Kasturba Marg police reached the spot and booked the protesters under Sections 37 and 135 of the Bombay Police Act. They were later released on bail.

Commuters affected
Andheri resident Dilip Shinde said, "It is unfortunate that a man decided to slap NCP President Sharad Pawar, but that gives no right to party workers to take to the streets and disrupt our lives. BEST buses were halted, auto rickshaw drivers were browbeaten to go off the roads. I saw some NCP party workers trying to block traffic on the Western express Highway."

Jogeshwari resident Khalid Shaikh said, "The state government should make sure that workers of its coalition partner, the NCP, don't cause such grave inconvenience to the common man. The Home Department should book violent protesters under stringent laws, and send out the message that such anarchy will not be tolerated in the state of Maharashtra."

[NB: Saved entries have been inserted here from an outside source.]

(** The records that [_combo_records] lists are exactly the strictly
    increasing selections of [size] player names that some entry lists in
    full, each with the ids of the entries that list all its players. *)
Lemma combo_records_listed (entries : list entry) (size : nat) :
  let out := _combo_records entries size in
  (forall r : combo_record,
     In r out ->
     Aggregate.size r = size
     /\ length (players r) = size
     /\ ascending (players r)
     /\ combo r = join (lit " | ") (players r)
     /\ combo_entry_ids r = map entry_id (List.filter (fielded (players r)) entries)
     /\ frequency r = length (List.filter (fielded (players r)) entries)
     /\ 1 <= frequency r
     /\ count_in_current_percentile r = frequency r)
  /\ (forall c : list str,
        length c = size -> ascending c ->
        (exists e : entry, In e entries /\ fielded c e = true) ->
        exists r : combo_record, In r out /\ players r = c).
Proof.
  intros out. destruct (combo_dict_spec entries size) as [Hkeys Hids]. split.
  - intros r Hr.
    destruct (combo_records_In _ _ _ Hkeys Hr) as (_ & Hr_ids & Hsize & Hfreq).
    destruct (combo_records_made _ _ _ Hr) as (Hcombo & Hne & Hcount).
    rewrite Hids in Hr_ids.
    assert (Hsome : exists e, In e entries /\ In (players r) (row_combos size e)).
    { destruct (List.filter _ entries) as [|e es] eqn:Hf;
        [rewrite Hr_ids in Hne; simpl in Hne; congruence|].
      assert (He : In e (e :: es)) by (left; reflexivity).
      rewrite <- Hf in He. apply filter_In in He as [He Hc].
      exists e. split; [exact He|]. apply existsb_eq_In. exact Hc. }
    destruct Hsome as (e & He & Hc). apply row_combos_spec in Hc as (Hlen & Hasc & _).
    rewrite row_combos_filter in Hr_ids by assumption.
    assert (Hf : frequency r = length (List.filter (fielded (players r)) entries))
      by (rewrite Hfreq, Hr_ids; apply length_map).
    repeat split; try assumption.
    rewrite Hfreq. destruct (combo_entry_ids r); [congruence|simpl; lia].
  - intros c Hlen Hasc (e & He & Hf).
    apply combo_records_found. rewrite Hids, row_combos_filter by assumption.
    assert (Hin : In e (List.filter (fielded c) entries))
      by (apply filter_In; auto).
    destruct (List.filter (fielded c) entries); [destruct Hin|discriminate].
Qed.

Pratheek Kunder, professional whose work was hampered by the mayhem yesterday, said, "These political party workers have no other work. Slapping a leader is not acceptable in a democratic set up; neither is causing disturbance to public peace tolerable.  This is not how people in a democracy should react. This kind of unruly behaviour causes unnecessary panic and stress among the common people."

Traffic cops were speedily dispatched to tackle raasta-rokos, but serpentine lines of halted traffic were still the order of the day.

Brijesh Singh, additional Commissioner of Police (traffic) said, "We will respond to any emergency situation by making additional deployments and taking other measures as required."

Trains left in lurch
Trains on the Western Railway network were disrupted as well, as motormen waged a strike in protest of the assault. Protest activity wreaked havoc with train schedules at Kurla and Masjid stations, while a Dombivli-bound local train was stuck for seven minutes.

"There was a protest at Masjid station for 5 minutes at 4.45 pm. But the two incidents didn't cause much disruption," said a Central Railway spokesperson.

Autos, taxis off
Fearing a backlash from infuriated NCP workers, auto and taxi drivers took their vehicles off their roads. In the eastern part of the city, drivers refused to ply, especially for long distances, fearing that they would be at the receiving end of mob fury. "Usually these drivers prefer to withdraw their vehicles from the roads during protests, as they don't want them to be damaged," said an RTO official.

APMC shut down
To show their solidarity for Pawar, members of Mathadi Union of the Agriculture Produce Market Committee (APMC) market pulled their shutters down after 3 pm. Narendra Patil, general secretary of the union, said, "We have kept the market closed to express our disapproval for the attack. We did not allow any merchants to make any transactions in the market today. We are yet to decide if the market will be kept closed tomorrow."
If the market remains closed today, fruit and vegetable traders could incur heavy losses, as their fare is perishable.

(Inputs from: Shashank Rao, Ranjeet Jadhav, Saurabh Karkutwar, Nivedita Dargalkar, Faisal Tandel and Vishaka Sonawane)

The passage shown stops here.